L'Maktoub (English: Destiny) is a Moroccan drama television series written by Fatine Youssoufi and directed by Alaa Akaaboune. Season 1 of the drama was broadcast daily during Ramadan in April 2022, while Season 2 was aired in March and April 2023. L'Maktoub set new audience records and garnered the highest viewership figures ever recorded for a Moroccan television series.

== Premise ==
L'Maktoub narrates the tale of a Halima, a Moroccan cheikha (female dancer/performer) who raises her daughter (Hind) as a single mother. The daughter eventually marries a wealthy businessman (Omar) with two daughters from a previous marriage, who immediately express their disdain towards their new stepmother. In the second season, the story continues from the death of the businessman, and depicts the luxurious life of his wife and newborn child, and the ongoing conflict between the cheikha and his stepdaughters.

Through the character of the cheikha, the show addresses the issues of prejudice and social harassment that performers and their children face.

== Cast ==
- Amine Ennaji as Omar El Maataoui
- Meriem Zaimi as Batoul
- Dounia Boutazout as Halima
- Salwa Zarhane as Salima
- Hind Benjbara as Hind
- Rafik Boubker as Driss
- Soukaina Darabil as Fatima
- Rabii El Kati
- Hind Saâdidi
- Ouenza
- Anas El Hamdouchi
- Ayoub Gritaa
- Khadija Zeroual

== Production ==
Before being accepted by 2M, L'Maktoub was rejected by the state broadcasting service twice as Youssoufi lacked the authorization to reproduce the storyline, which could have potentially resulted in copyright issues.

L'Maktoub was filmed in Rabat.

== Viewership and reception ==
L'Maktoub became the most watched series in the history of Moroccan television in 2022. The series, produced by 2M, Morocco's leading television channel recorded an audience of over 9.63 million viewers for the eighth episode of Season 1. The show recorded 8 million viewers of the first episode of Season 2, achieving a 52% share of viewership, indicating that half of the Moroccan audience watching TV after iftar were watching the 2M channel. On YouTube, episodes reached a million views within hours of being uploaded.

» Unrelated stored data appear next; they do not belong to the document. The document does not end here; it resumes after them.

(** * Meeple-Meet: the DNS-response rewriter [bro.py]

    A shallow embedding of [convert_sciper_to_ip] and [modify_pcap]
    (app/src/androidTest/java/com/github/meeplemeet/ui/bro.py) and the
    properties of the rewriter stated over it.

    Python values are modelled as follows: [str] as [string], [int] as [Z],
    a list as [list] indexed with stdpp's lookup and insert, a field that
    was deleted from a scapy header ([del packet[IP].len]) as [None], and a
    raised exception as the [Raise] branch of [result]. *)

From Stdlib Require Import ZArith String Ascii List Lia Bool.
From stdpp Require Import base list strings gmap.

Local Open Scope string_scope.
Local Open Scope Z_scope.
Local Open Scope list_scope.

(** ** Exceptions *)

(** The exceptions a run can end with: [IndexError] comes from [section[i]]
    in [fix_section]; the other two are what the capture library raises. *)
Inductive exn : Type :=
| IndexError
| OSError (msg : string)
| Scapy_Exception (msg : string).

Inductive result (A : Type) : Type :=
| Ok (a : A)
| Raise (e : exn).
Arguments Ok {A} a.
Arguments Raise {A} e.

Definition bind {A B : Type} (c : result A) (k : A -> result B) : result B :=
  match c with
  | Ok a => k a
  | Raise e => Raise e
  end.

Notation "'let*' p ':=' c 'in' k" :=
  (bind c (fun x => match x with p => k end))
  (at level 10, p pattern, c at level 200, k at level 200).

(** ** The address derivation *)

(** [range(start, stop, step)] for a positive [step]. *)
Definition range3 (start stop step : nat) : list nat :=
  map (fun k => (start + k * step)%nat)
      (seq 0 ((stop - start + (step - 1)) / step)).

(** [range(count)]: empty when [count <= 0]. *)
Definition range (count : Z) : list nat := seq 0 (Z.to_nat count).

(** [s[i:j]] for [0 <= i <= j]: the slice is cut at the end of [s]. *)
Definition slice (s : string) (i j : nat) : string := substring i (j - i) s.

Definition convert_sciper_to_ip (sciper : string) : string :=
  let n := 2%nat in
  let split_sciper :=
    map (fun i => slice sciper i (i + n))
        (range3 0 (String.length sciper) n) in
  "00." +:+ String.concat "." split_sciper.

Definition SCIPER : string := "377690".

(** The derivation in the words of the specification: consecutive chunks of
    two characters, a last chunk of one character when the length is odd,
    joined with a dot after the literal [00.]. *)
Fixpoint chunk_pairs (s : string) : list string :=
  match s with
  | EmptyString => []
  | String a EmptyString => [String a EmptyString]
  | String a (String b rest) => String a (String b EmptyString) :: chunk_pairs rest
  end.

Definition derive_address (identifier : string) : string :=
  "00." +:+ String.concat "." (chunk_pairs identifier).

(** ** Packets *)

(** A DNS question. *)
Record DNSQR : Type := mkDNSQR {
  qname : string;
  qtype : Z;
  qclass : Z
}.

(** A DNS resource record; [type] 1 is an A record. *)
Record DNSRR : Type := mkDNSRR {
  rrname : string;
  type : Z;
  rclass : Z;
  rr_ttl : Z;
  rdlen : option Z;
  rdata : string
}.

Definition set_rdata (v : string) (rr : DNSRR) : DNSRR :=
  mkDNSRR (rrname rr) (type rr) (rclass rr) (rr_ttl rr) (rdlen rr) v.

(** The DNS layer: header fields, the declared counts, and the four record
    sequences.  A count and the length of its sequence are independent.
    The sequences hold the records that the library parsed; an element
    that it kept as raw bytes, which has no [type], is not modelled. *)
Record DNS : Type := mkDNS {
  dns_id : Z;
  qr : Z;
  opcode : Z;
  dns_flags : Z;
  rcode : Z;
  qdcount : Z;
  ancount : Z;
  nscount : Z;
  arcount : Z;
  qd : list DNSQR;
  an : list DNSRR;
  ns : list DNSRR;
  ar : list DNSRR
}.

Controversy was sparked by a video published by Salafist preacher Yassine El Amri, who accused 2M of normalizing the profession of a cheikha. El Amri called such female performers depraved and unworthy of respect, and argued that they should not be portrayed positively or neutrally on television. He also argued that the holy month of Ramadan should not be "profaned" by the broadcast of such programs. His comments prompted a strong response from supporters of the show and the actress who played the cheikha, Dounia Boutazout. They argued that the portrayal of the cheikha was a positive and realistic representation of a strong and successful woman and that the cheikha was an integral part of Moroccan culture and heritage.